[Aim of the exercise]: Starting with the first line and ending with the one that holds "- cbn [replicate", retype the entries exactly.

+++ Supplied records

Lemma clean_app a b : text_ok b = true → Forall clean (chars a) → Forall clean (chars b) → Forall clean (chars (a +:+ b)).
Proof. intros Hb Ha Hcb. rewrite chars_app by by apply text_ok_first. by apply Forall_app. Qed.
Lemma trim_end_char_ok c s : is_ascii c = true → text_ok s = true → Forall clean (chars s) →
  text_ok (trim_end_char c s) = true ∧ Forall clean (chars (trim_end_char c s)).
Proof.
  intros Hc Hs Hcl. destruct (trim_end_char_suffix c s) as [[|n] He].
  - rewrite append_nil_r in He. by rewrite <-He.
  - cbn [replicate foldr] in He. set (t := trim_end_char c s) in *. set (tail := foldr _ "" _) in He.
    rewrite He in Hs, Hcl. destruct (text_ok_after _ _ _ Hs Hc) as [Ht _]. split; [done|].
    rewrite chars_app in Hcl; [by apply Forall_app in Hcl as [Hcl _]|]. cbn [cont_first].
    unfold is_ascii in Hc. apply Z.ltb_lt in Hc. destruct (is_cont c) eqn:Hi; [apply is_cont_iff in Hi; lia|done].
Qed.
Lemma page_words_ok page said : text_ok page = true → page_words page = Some said → text_ok said = true ∧ Forall clean (chars said).
Proof.
  intros Hp. unfold page_words. destruct (match element_text page "h1" with Some r => Some r | None => element_text page "title" end)
    as [[heading rest]|] eqn:He; [|done]. cbn [mbind option_bind].
  assert (Hh : text_ok heading = true ∧ Forall clean (chars heading) ∧ text_ok rest = true).
  { destruct (element_text page "h1") as [r|] eqn:H1; [injection He as ->|];
      [exact (element_text_ok _ "h1" _ _ Hp eq_refl H1)|exact (element_text_ok _ "title" _ _ Hp eq_refl He)]. }
  destruct Hh as (Hht & Hhc & Hr).
  set (message := match element_text rest "p" with Some (message, _) => message | None => "" end).
  assert (Hm : text_ok message = true ∧ Forall clean (chars message)).
  { unfold message. destruct (element_text rest "p") as [[m r]|] eqn:Hm; [|done].
    by destruct (element_text_ok _ "p" _ _ Hr eq_refl Hm) as (? & ? & _). }
  destruct Hm as [Hmt Hmc].
  assert (Hsaid : ∀ s, (if decide (message = "") then heading else if decide (heading = "") then message
      else trim_end_char "." heading +:+ ". " +:+ message) = s → text_ok s = true ∧ Forall clean (chars s)).
  { intros s <-. case_decide; [done|]. case_decide; [done|]. destruct (trim_end_char_ok "." heading eq_refl Hht Hhc) as [Htt Htc].
    assert (Hd : text_ok (". " +:+ message) = true) by (by apply text_ok_app). split; [by apply text_ok_app|].
    apply clean_app; [exact Hd|exact Htc|]. apply clean_app; [exact Hmt| |exact Hmc]. repeat constructor. }
  set (line := if decide (message = "") then _ else _) in *. clearbody line. case_decide; [done|]. intros [= <-]. by apply Hsaid.
Qed.

(** [find_map] finds an answer of one of the elements. *)
Lemma head_omap {A B} (f : A → option B) l b : head (omap f l) = Some b → ∃ a, a ∈ l ∧ f a = Some b.
Proof.
  induction l as [|a l IH]; [done|]. cbn. destruct (f a) as [b'|] eqn:Hf.
  - cbn. intros [= ->]. exists a. split; [apply list_elem_of_here|done].
  - intros (a' & Ha' & Hf')%IH. exists a'. split; [by apply elem_of_cons; right|done].
Qed.

Section refusals.
Context `{Json, JsonValue} (value_from_str : string → result JsonError Value).
(** C36: whatever the other side answers, what the person is shown of it is clean:
    at most 160 characters, no control character and no mark that reverses the
    direction of the text, whether it was read from a page, from a JSON answer or
    from plain text. *)
Theorem readable_clean body said :
  utf8_text body = true →
  (∀ t v key s, value_from_str t = Ok v → v_get v key ≫= v_as_str = Some s → utf8_text s = true) →
  readable value_from_str body = Some said →
  length (chars said) ≤ 160 ∧ said ≠ "" ∧ Forall clean (chars said).
Proof.
  intros Hb%utf8_text_ok Hjson. unfold readable. set (cs := trim_chars _ _).
  assert (Hcs : all_ok cs).
  { apply trim_chars_in. rewrite takeZ_take. apply Forall_take. by apply text_ok_chars. }
  assert (Htext : text_ok (concat_str cs) = true) by (by apply text_ok_concat). case_decide; [done|].
  destruct (if starts_with "<" (concat_str cs) then _ else _) as [line|] eqn:Hsaid; [|done]. cbn [mbind option_bind].
  assert (Hline : text_ok line = true ∧ Forall clean (chars line)).
  { destruct (starts_with "<" (concat_str cs)); [by eapply page_words_ok|].
    destruct (value_from_str (concat_str cs)) as [v|e] eqn:Hv; [|injection Hsaid as <-; by apply one_line_text].
    case_decide; [|injection Hsaid as <-; by apply one_line_text]. apply fmap_Some in Hsaid as (t & Ht & ->). apply one_line_text.
    assert (Hkey : ∃ key, v_get v key ≫= v_as_str = Some t).
    { apply head_omap in Ht as (key & _ & Hk). by exists key. }
    destruct Hkey as [key Hk]. by eapply utf8_text_ok, Hjson. }
  case_decide as Hne; [done|]. intros [= <-]. destruct Hline as [Ht Hc].
  rewrite chars_concat by (apply Forall_take; by apply text_ok_chars). split_and!.
  - rewrite length_take. lia.
  - intros He. apply Hne. assert (Hok : all_ok (take 160 (chars line))) by (apply Forall_take; by apply text_ok_chars).
    apply (f_equal chars) in He. rewrite chars_concat in He by done. change (chars "") with (@nil string) in He.
    destruct (chars line) as [|c rest] eqn:Hl; [by apply chars_nil|done].
  - by apply Forall_take.
Qed.
End refusals.

(** ** The redirect a server sends back is read *)

Section roundtrip.
Context `{Percent, !PercentOk}.

Definition pair_text (p : string * string) : string := p.1 +:+ "=" +:+ utf8_percent_encode QUERY_VALUE p.2.
Definition given (params : list (string * string)) : list (string * string) := filter (λ p, p.2 ≠ "") params.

++++++

[Expected answer]:
Lemma clean_app a b : text_ok b = true → Forall clean (chars a) → Forall clean (chars b) → Forall clean (chars (a +:+ b)).
Proof. intros Hb Ha Hcb. rewrite chars_app by by apply text_ok_first. by apply Forall_app. Qed.
Lemma trim_end_char_ok c s : is_ascii c = true → text_ok s = true → Forall clean (chars s) →
  text_ok (trim_end_char c s) = true ∧ Forall clean (chars (trim_end_char c s)).
Proof.
  intros Hc Hs Hcl. destruct (trim_end_char_suffix c s) as [[|n] He].
  - rewrite append_nil_r in He. by rewrite <-He.
  - cbn [replicate foldr] in He. set (t := trim_end_char c s) in *. set (tail := foldr _ "" _) in He.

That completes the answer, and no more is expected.